DELL WEBB COMMUNITIES, INC. v. CARLSON, No. 15-1385
Decided: March 28, 2016
The Fourth Circuit reversed, vacated, and remanded the district court’s holding.
Roger and Mary Jo Carlson entered into a sales agreement with PulteGroup, Inc. and its subsidiary Del Webb Communities, Inc. (together “Pulte”) for the purchase of a lot and construction of a home in Hilton Head, South Carolina. The agreement contained an arbitration clause. Following the Carlsons’ attempt to arbitrate class-action claims against Pulte under the agreement, and Pulte’s efforts to limit arbitration to the Carlsons’ claims, the district court held that the availability of class-action arbitration under an arbitration agreement is a procedural question for the arbitrator to decide, rather than a question for the court.
In response to the district court’s dismissal of the claims, the Fourth Circuit held that because the primary goal in enforcing an arbitration agreement is to “discern and honor party intent, and because of the fundamental differences between bilateral and class arbitration—which change the nature of arbitration altogether— [the question of whether] parties agree to class arbitration is a gateway question for the court.” As such, the Court remanded the case for the district court “to determine whether the arbitration clause permits class arbitration.”
The facts of the case are not in dispute. Following the Carlsons’ signing of the agreement containing the arbitration clause, the Carlsons filed suit against Pulte and two other parties that raised claims of construction defects in the construction of their house. Later, the Carlsons moved to amend their complaint to add class-action allegations because their claim was one of approximately 140 like cases pending against Pulte.
Despite the Carlsons’ objections, the Fourth Circuit ruled that the claim was appropriate for federal jurisdiction. In reviewing the district court’s holding regarding whether or not an arbitration agreement allows for class-action claims, the Fourth Circuit turned to the Supreme Court. The Fourth Circuit noted that the Court has not conclusively ruled on who gets to decide whether an arbitration agreement provides for class arbitration; however, the Court has provided by some guidance. As pointed out by the Fourth Circuit, the evolution of Supreme Court holdings on this issue have formulated the rule that “whether an arbitration agreement authorizes class arbitration presents a question as to the arbitrator’s power, which requires judicial review.” Moreover, the Fourth Circuit adopted the rule that whether an arbitration agreement authorizes class actions is a question of arbitrarily, which is a question for the court.

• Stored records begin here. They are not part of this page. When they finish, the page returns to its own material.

(** * zipf: word and symbol frequency counting over a directory tree

    A shallow embedding of [zipf.go] (package [zipf]) and the properties of
    its frequency table ([Add]), its walk ([Walk]) and its report
    ([Report]).

    Conventions of the embedding:
    - Go's [int64] and [int] (64 bits wide, as on the 64-bit platforms) are
      [Z] with the two's-complement wrap-around written out ([wrap64]);
    - [map[string]int64] is a [gmap string Z]; the order of a [range] over it
      is not defined by Go and is an explicit argument of the code that
      ranges;
    - a Go [error] is a value of [error]; a function returning [(v, err)]
      returns a pair whose second component is [None] for [nil];
    - a method with a pointer receiver takes the [Zipf] value and returns the
      new one. *)

From stdpp Require Import base numbers option list sorting pretty strings gmap fin_maps.
From Stdlib Require Import ZArith Lia.

Local Open Scope string_scope.
Local Open Scope list_scope.
Local Open Scope Z_scope.

Module zipf.

(** ** Machine integers *)

Definition min_int64 : Z := - 2 ^ 63.
Definition max_int64 : Z := 2 ^ 63 - 1.

(** The value an [int64] (or a 64-bit [int]) holds after an arithmetic
    result [x]: Go wraps around on overflow. *)
Definition wrap64 (x : Z) : Z := (x + 2 ^ 63) mod 2 ^ 64 - 2 ^ 63.

(** ** Errors, the mutex, terms and the analyser *)

(** [errors.New(msg)], and the errors [os] and [bufio] report. *)
Inductive error : Type :=
| errors_New (msg : string)
| os_error (msg : string).

(** [sync.RWMutex], as far as the package uses it: only [RLock] and
    [RUnlock] are ever called, so the state is the number of readers that
    hold the lock, and [RLock] never blocks. *)
Record RWMutex : Type := mkRWMutex { readerCount : nat }.

(** [type Term struct { Word string; Count int64 }] *)
Record Term : Type := mkTerm { Word : string; Count : Z }.

(** [type Zipf struct]; [W] is the state of the [io.Writer] behind [out]. *)
Record Zipf (W : Type) : Type := mkZipf {
  path : string;
  limit : Z;
  out : W;
  symbols : bool;
  words : gmap string Z;
  counts : gmap Z string;
  collection : list Term;
  mu : RWMutex
}.

Arguments mkZipf {W}.
Arguments path {W}.
Arguments limit {W}.
Arguments out {W}.
Arguments symbols {W}.
Arguments words {W}.
Arguments counts {W}.
Arguments collection {W}.
Arguments mu {W}.

Section Aggregator.

Context {W : Type}.

Definition set_words (z : Zipf W) (m : gmap string Z) : Zipf W :=
  mkZipf (path z) (limit z) (out z) (symbols z) m (counts z) (collection z) (mu z).

Definition set_collection (z : Zipf W) (c : list Term) : Zipf W :=
  mkZipf (path z) (limit z) (out z) (symbols z) (words z) (counts z) c (mu z).

Definition set_out (z : Zipf W) (o : W) : Zipf W :=
  mkZipf (path z) (limit z) o (symbols z) (words z) (counts z) (collection z) (mu z).

Definition set_mu (z : Zipf W) (m : RWMutex) : Zipf W :=
  mkZipf (path z) (limit z) (out z) (symbols z) (words z) (counts z) (collection z) m.

(** [z.RLock()] and [z.RUnlock()]. Every [RUnlock] of the package follows
    an [RLock] of the same call, so it never meets an unlocked mutex. *)
Definition RLock (z : Zipf W) : Zipf W :=
  set_mu z (mkRWMutex (S (readerCount (mu z)))).

Definition RUnlock (z : Zipf W) : Zipf W :=
  set_mu z (mkRWMutex (Nat.pred (readerCount (mu z)))).

(** [New]: a [Zipf] with empty maps, a nil collection and an unlocked mutex,
    or the error for an empty directory. *)
Definition New (dir : string) (lim : Z) (syms : bool) (output : W)
  : option (Zipf W) * option error :=
  if String.eqb dir "" then (None, Some (errors_New "empty dir"))
  else (Some (mkZipf dir lim output syms ∅ ∅ [] (mkRWMutex 0)), None).

(** [count, ok := m[s]]: the zero value and [false] when [s] is absent. *)
Definition index2 (m : gmap string Z) (s : string) : Z * bool :=
  match m !! s with
  | Some c => (c, true)
  | None => (0, false)
  end.

(** [Add]. The deferred [RUnlock] runs on both returns. *)
Definition Add (z : Zipf W) (s : string) : Zipf W * option error :=
  let z := RLock z in
  if String.eqb s "" then (RUnlock z, Some (errors_New "empty word"))
  else
    let '(count, ok) := index2 (words z) s in
    let z := if negb ok then set_words z (<[s := 1]> (words z)) else z in
    let z := set_words z (<[s := wrap64 (count + 1)]> (words z)) in
    (RUnlock z, None).

(** A run of [Add] calls, one after the other, stopping at the first one
    that fails: the loops [for _, w := range words { if err := z.Add(w); err
    != nil { return err } }] of [Walk]. *)
Fixpoint AddEach (z : Zipf W) (ws : list string) : Zipf W * option error :=
  match ws with
  | [] => (z, None)
  | w :: ws' =>
      match Add z w with
      | (z', Some e) => (z', Some e)
      | (z', None) => AddEach z' ws'
      end
  end.

(** The count the table holds for [t], [0] when [t] is absent. *)
Definition count_of (m : gmap string Z) (t : string) : Z := default 0 (m !! t).

(** How many times [t] occurs in [ts]. *)
Definition occurrences (t : string) (ts : list string) : nat :=
  length (filter (λ u, u = t) ts).

End Aggregator.

(** The predicate on the table: every stored count is at least 1, and the
    empty string is not a key. *)
Definition table_inv (m : gmap string Z) : Prop :=
  (∀ t c, m !! t = Some c → 1 ≤ c) ∧ m !! "" = None.

(** From [m] to [m'] no key is removed and no count decreases. *)
Definition never_shrinks (m m' : gmap string Z) : Prop :=
  ∀ t c, m !! t = Some c → ∃ c', m' !! t = Some c' ∧ c ≤ c'.

(** ** Goroutines calling [Add]

    [Add] is not one atomic action: between its statements other goroutines
    run. A goroutine inside [Add] is at one of the program points below; the
    local variables [count] and [ok] live in the program point. The shared
    [Zipf] is read and written one statement at a time (the most a Go map
    could offer; the runtime gives unsynchronised map writes no guarantee at
    all). *)

Inductive AddPC : Type :=
| AtRLock                          (* before [z.RLock()] *)
| AtCheck                          (* before [if s == ""] *)
| AtIndex                          (* before [count, ok := z.words[s]] *)
| AtInsert (count : Z) (ok : bool) (* before [if !ok { z.words[s] = 1 }] *)
| AtStore (count : Z)              (* before [z.words[s] = count + 1] *)
| AtRUnlock (ret : option error)   (* before the deferred [z.RUnlock()] *)
| Returned (ret : option error).   (* [Add] has returned [ret] *)

Record goroutine : Type := mkGoroutine { arg : string; pc : AddPC }.

(** A goroutine about to call [z.Add(s)]. *)
Definition go_Add (s : string) : goroutine := mkGoroutine s AtRLock.

Section Goroutines.

Context {W : Type}.

(** One statement of [Add], run by goroutine [g] on the shared [z]. [RLock]
    is always enabled: a read lock excludes writers only, and nothing in the
    package takes the write lock. *)
Definition step_Add (z : Zipf W) (g : goroutine) : option (Zipf W * goroutine) :=
  let s := arg g in
  match pc g with
  | AtRLock => Some (RLock z, mkGoroutine s AtCheck)
  | AtCheck =>
      if String.eqb s "" then Some (z, mkGoroutine s (AtRUnlock (Some (errors_New "empty word"))))
      else Some (z, mkGoroutine s AtIndex)
  | AtIndex => let '(count, ok) := index2 (words z) s in Some (z, mkGoroutine s (AtInsert count ok))
  | AtInsert count ok =>
      Some (if negb ok then set_words z (<[s := 1]> (words z)) else z, mkGoroutine s (AtStore count))
  | AtStore count =>
      Some (set_words z (<[s := wrap64 (count + 1)]> (words z)), mkGoroutine s (AtRUnlock None))
  | AtRUnlock ret => Some (RUnlock z, mkGoroutine s (Returned ret))
  | Returned _ => None
  end.

(** Goroutine number [i] takes its next step; [None] when there is no such
    goroutine or it has returned. *)
Definition sched_step (c : Zipf W * list goroutine) (i : nat) : option (Zipf W * list goroutine) :=
  let '(z, gs) := c in
  match gs !! i with
  | None => None
  | Some g =>
      match step_Add z g with
      | None => None
      | Some (z', g') => Some (z', <[i := g']> gs)
      end
  end.

(** An interleaving: the goroutines step in the order the schedule lists. *)
Fixpoint run_schedule (c : Zipf W * list goroutine) (sched : list nat)
  : option (Zipf W * list goroutine) :=
  match sched with
  | [] => Some c
  | i :: sched' =>
      match sched_step c i with
      | None => None
      | Some c' => run_schedule c' sched'
      end
  end.

(** The calls of [gs] that have returned [nil] for the term [t]. *)
Definition returned_nil (t : string) (g : goroutine) : bool :=
  match pc g with
  | Returned None => String.eqb (arg g) t
  | _ => false
  end.

Definition successful_calls (t : string) (gs : list goroutine) : nat :=
  length (filter (λ g, returned_nil t g = true) gs).

End Goroutines.

(** ** The report *)

(** [io.Writer]: [Write] takes the bytes and gives the new state of the
    writer with the [(n, err)] it returns. *)
Class Writer (W : Type) : Type := Write : W → string → W * (Z * option error).

(** What [sort.Sort] asks of [Less]: a strict weak ordering. *)
Record StrictWeak {A : Type} (less : A → A → bool) : Prop := mkStrictWeak {
  less_asym : ∀ a b, less a b = true → less b a = false;
  less_negtrans : ∀ a b c, less b a = false → less c b = false → less c a = false
}.

(** [sort.Sort] of a slice under a [Less] method: the standard library
    documents the outcome (the same elements, in ascending order as
    determined by [Less], equal elements in any order), not the algorithm.
    An implementation is any function with that outcome. *)
Class Sorter : Type := mkSorter {
  sort_Sort : (Term → Term → bool) → list Term → list Term;
  sort_Sort_perm : ∀ less l, sort_Sort less l ≡ₚ l;
  sort_Sort_sorted : ∀ less l,
    StrictWeak less → StronglySorted (λ a b, less b a = false) (sort_Sort less l)
}.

Accordingly, because the contract between the parties in this case made no mention of whether class actions would be allowed, the Fourth Circuit held that the district court erred in concluding that the question was a procedural one for the arbitrator. Therefore, the Fourth Circuit reversed the district court’s order denying Pulte’s motion for partial summary judgment, vacated the judgment dismissing the petition, and remanded the case for further proceedings in determining whether class arbitration was appropriate. In its conclusion, the Fourth Circuit tasked the district court with determining whether the parties agreed to class arbitration.